Walking, swimming, running, or bike riding are only a few ways to get your body moving. Any kind of exercise (including working in the garden, cleaning, mowing, or going up stairs) can help you keep your body healthy. Finding at least 15-30 minutes a day to exercise may make you feel better and help manage your stress.
New stresses and daily demands often add to any health problems caregivers already have. And if you are sick or have an injury that requires you to be careful, it’s even more important that you take care of yourself. Here are some changes caregivers often have:
- fatigue (feeling tired)
- weaker immune system (poor ability to fight off illness)
- sleep problems
- slower healing of wounds
- higher blood pressure
- changes in appetite or weight
- anxiety, depression, or other mood changes
It can be really tough to be away from a loved one who has cancer. You may feel like you’re a step behind in knowing what is happening with his or her care. Yet even if you live far away, it’s possible for you to give support and be a problem-solver and care coordinator.
Caregivers who live more than an hour away from their loved ones most often rely on the telephone or email as their communication link. But either of these methods can be rather limiting when trying to assess someone’s needs. Aside from true medical emergencies, long-distance caregivers often need to judge whether situations can be dealt with over the phone or require an in-person visit.
Finding Contacts Near Your Loved One
Develop a relationship with one or two key members of the health care team, such as a social worker or patient educator. It may help you feel more at ease to have direct contact with someone involved in the medical care of your loved one. Also, many long-distance caregivers say that it helps to explore both paid and volunteer support. Ways you can do this are:
- Create a list of people who live near your loved one whom you could call day or night in a crisis or just to check in.

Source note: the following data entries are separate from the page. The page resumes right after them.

(** * Resumable microphone stream: replay, time correction and restart

    A shallow embedding of [prototype/speech/transcribe_streaming_infinite.py]:
    the chunk queue, [ResumableMicrophoneStream.generator],
    [listen_print_loop] and the loop of [main], followed by the properties
    of the bridging computation, of the restart bookkeeping and of the
    transcript entries.

    Numbers.  Python's [int] is [Z] and its [float] is a binary64 number,
    a [spec_float] of the Standard Library with precision 53 and maximal
    exponent 1024.  The float expressions of the program
    ([STREAMING_LIMIT / len(...)], the quotient and the product passed to
    [round], and [seconds * 1000 + nanos / 1000000]) are evaluated with the
    binary64 operations, each rounding to the nearest number, ties to even.
    A division by zero raises [ZeroDivisionError]; the conversion of an
    [int] that is too large, the quotient of two [int] that is too large
    and [round] or [int] of an infinity raise [OverflowError]; [round] or
    [int] of a NaN raises [ValueError].

    Threads.  While [main] waits in [listen_print_loop], the audio callback
    fills the queue and the speech client takes items from the generator.
    A request is run on a list of events, one per step of any of the three,
    in the order in which they happen; a pass of the generator between two
    [yield] is one step. *)

From Stdlib Require Import String Ascii ZArith QArith List Bool Lia Lqa.
From Stdlib Require Import DecimalString.
From Stdlib Require Init.Byte.
From Stdlib Require SpecFloat.
Import ListNotations.

Local Open Scope Z_scope.

(** ** Exceptions and results *)

Inductive exn : Type :=
| ZeroDivisionError
| OverflowError
| ValueError
| IndexError
| TypeError.

Inductive result (A : Type) : Type :=
| Ok (a : A)
| Raise (e : exn).

Arguments Ok {A} a.
Arguments Raise {A} e.

Definition bind {A B : Type} (m : result A) (k : A -> result B) : result B :=
  match m with
  | Ok a => k a
  | Raise e => Raise e
  end.

Notation "'let*' x ':=' m 'in' k" := (bind m (fun x => k))
  (at level 10, x pattern, m at level 100, k at level 200).

(** ** Python numbers *)

Module Py.

Import SpecFloat.

(** A [float]. *)
Definition float : Type := spec_float.

Definition prec : Z := 53.
Definition emax : Z := 1024.

(** The rational that a finite float stands for. *)
Definition exact (x : float) : option Q :=
  match x with
  | S754_zero _ => Some 0%Q
  | S754_finite sign m e =>
      let n := if sign then Z.neg m else Z.pos m in
      Some (if e <? 0 then (n # Z.to_pos (2 ^ (- e)))%Q
            else inject_Z (n * 2 ^ e))
  | _ => None
  end.

(** [x == 0] on a float: both zeros are equal to 0, a NaN is not. *)
Definition is_zero (x : float) : bool :=
  match x with
  | S754_zero _ => true
  | _ => false
  end.

(** A result that must fit: an infinity is an [OverflowError]. *)
Definition fitting (x : float) : result float :=
  match x with
  | S754_infinity _ => Raise OverflowError
  | _ => Ok x
  end.

(** [float(z)], the conversion applied to an [int] operand that meets a
    [float]. *)
Definition float_of_int (z : Z) : result float :=
  fitting (binary_normalize prec emax z 0 false).

(** An [int] as mantissa, with exponent 0. *)
Definition mantissa (z : Z) : float :=
  match z with
  | Z0 => S754_zero false
  | Z.pos m => S754_finite false m 0
  | Z.neg m => S754_finite true m 0
  end.

(** [a / b] on two [int]: the quotient of the two integers, rounded once. *)
Definition int_truediv (a b : Z) : result float :=
  if b =? 0 then Raise ZeroDivisionError
  else fitting (SFdiv prec emax (mantissa a) (mantissa b)).

(** [x / y] on two [float]. *)
Definition truediv (x y : float) : result float :=
  if is_zero y then Raise ZeroDivisionError else Ok (SFdiv prec emax x y).

(** [x * y] and [x + y] on two [float]. *)
Definition mul (x y : float) : float := SFmul prec emax x y.
Definition add (x y : float) : float := SFadd prec emax x y.

(** The nearest integer of a rational, ties to even. *)
Definition round_half_even (x : Q) : Z :=
  let n := Qnum x in
  let d := Z.pos (Qden x) in
  let f := n / d in
  match (2 * (n mod d)) ?= d with
  | Lt => f
  | Gt => f + 1
  | Eq => if Z.even f then f else f + 1
  end.

(** A rational cut towards zero. *)
Definition truncate (x : Q) : Z := Z.quot (Qnum x) (Z.pos (Qden x)).

Definition integer (f : Q -> Z) (x : float) : result Z :=
  match x with
  | S754_infinity _ => Raise OverflowError
  | S754_nan => Raise ValueError
  | _ =>
      match exact x with
      | Some q => Ok (f q)
      | None => Raise ValueError
      end
  end.

(** [round(x)] on a [float]: nearest integer, ties to even. *)
Definition round (x : float) : result Z := integer round_half_even x.

(** [int(x)] on a [float]: truncation towards zero. *)
Definition int (x : float) : result Z := integer truncate x.

(** [str(n)] for an [int]. *)
Definition str (n : Z) : string := NilZero.string_of_int (Z.to_int n).


(** [range(a, b)]. *)
Definition range (a b : Z) : list Z :=
  map (fun i => a + Z.of_nat i) (seq 0 (Z.to_nat (b - a))).

(** [l[i]], with Python's negative indices. *)
Definition getitem {A : Type} (l : list A) (i : Z) : result A :=
  let n := Z.of_nat (length l) in
  let j := if i <? 0 then i + n else i in
  if j <? 0 then Raise IndexError
  else match nth_error l (Z.to_nat j) with
       | Some x => Ok x
       | None => Raise IndexError
       end.

(** [for i in idx: data.append(l[i])]. *)
Fixpoint extend_from {A : Type} (l : list A) (idx : list Z) (data : list A)
  : result (list A) :=
  match idx with
  | [] => Ok data
  | i :: idx' =>
      let* x := getitem l i in
      extend_from l idx' (data ++ [x])
  end.

End Py.

(** ** Audio chunks and the stream object *)

Definition bytes : Type := list Byte.byte.

(** What travels through [_buff]: a chunk, or [None], the close signal. *)
Definition item : Type := option bytes.

Definition STREAMING_LIMIT : Z := 10000.

Record stream : Type := mkStream {
  _buff : list item;
  closed : bool;
  start_time : Z;
  restart_counter : Z;
  audio_input : list item;
  last_audio_input : list item;
  result_end_time : Z;
  is_final_end_time : Z;
  final_request_end_time : Z;
  bridging_offset : Z;
  last_transcript_was_final : bool;
  new_stream : bool
}.

Definition set_buff (v : list item) (s : stream) : stream :=
  mkStream v (closed s) (start_time s) (restart_counter s) (audio_input s)
    (last_audio_input s) (result_end_time s) (is_final_end_time s)
    (final_request_end_time s) (bridging_offset s)
    (last_transcript_was_final s) (new_stream s).
(** C8 (amended): for every raw feed entry, the record's speed is a Number
    that is never [NaN]: it is 0 when the upstream speed is absent or
    unparseable or parses to a zero (of either sign), and otherwise it is
    the parsed value, of whatever sign: negative when the parsed value is
    negative.  These cases are all the cases, so the speed is determined:
    it is [parseFloat(shuttle.speed) || 0]. *)
Theorem normalizeEntry_speed_parse_or_zero (id : string) (shuttle : JsVal) (rec : Obj) :
  normalizeEntry (id, shuttle) = Normal rec ->
  exists speed,
    rec !! "speed" = Some (VNum speed) /\
    is_nan speed = false /\
    (get shuttle "speed" = VUndefined -> speed = zero) /\
    (is_nan (parseFloat (get shuttle "speed")) = true -> speed = zero) /\
    (is_zero (parseFloat (get shuttle "speed")) = true -> speed = zero) /\
    (truthyNum (parseFloat (get shuttle "speed")) = true ->
     speed = parseFloat (get shuttle "speed")) /\
    ((parseFloat (get shuttle "speed") <? 0)%float = true ->
     speed = parseFloat (get shuttle "speed") /\ (speed <? 0)%float = true) /\
    (is_nan (parseFloat (get shuttle "speed")) = true \/
     is_zero (parseFloat (get shuttle "speed")) = true \/
     truthyNum (parseFloat (get shuttle "speed")) = true).
Proof.
  intros Hrec. apply normalizeEntry_normal in Hrec. subst rec.
  eexists. split; [apply lookup_insert_eq|].
  split; [apply orZero_not_nan|].
  assert (Htruthy : truthyNum (parseFloat (get shuttle "speed")) = true ->
                    orZero (parseFloat (get shuttle "speed")) =
                    parseFloat (get shuttle "speed")).
  { intros Ht. unfold orZero. rewrite Ht. reflexivity. }
  repeat split.
  - intros ->. reflexivity.
  - apply orZero_of_nan.
  - apply orZero_of_zero.
  - exact Htruthy.
  - apply Htruthy, ltb_zero_truthy. assumption.
  - rewrite Htruthy by (apply ltb_zero_truthy; assumption). assumption.
  - apply truthyNum_cases.
Qed.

- Look into volunteer visitors, adult day care centers, or meal delivery services in the area.
- Make a list of web sites in your loved one’s area to give you quick access to resources.
- Ask if the hospital keeps visitor information packets that list area agencies and contacts.
- Remember to share a list of home, work, and cell phone numbers with the health care team. You should also give this to others who are local in case of an emergency.Other Tips
- Ask a local family member or friend to update you daily by email. Or, consider creating a web site to share news about your loved one’s condition and needs. There are a number of sites available. Examples are Caring Bridge and Lotsa Helping Hands.
- Sign up for online ways to connect with people. Programs using video and instant messaging to communicate are very common. For example, Skype and FaceTime are ways people connect from a distance.
- Airlines or bus lines may have special deals for patients or family members. The hospital social worker may also know of other resources, such as private pilots, advocacy organizations, or companies that help people with cancer and their families with transportation.
- If you are traveling to see your loved one, time your flights or drives so that you have time to rest when you return. Many long-distance caregivers say that they don’t allow themselves enough time to rest after their visits.
- Consider getting a phone card from a discount store to cut down on long-distance bills. Or, review your long-distance and cell phone plans. See if you can make any changes that would reduce your bills.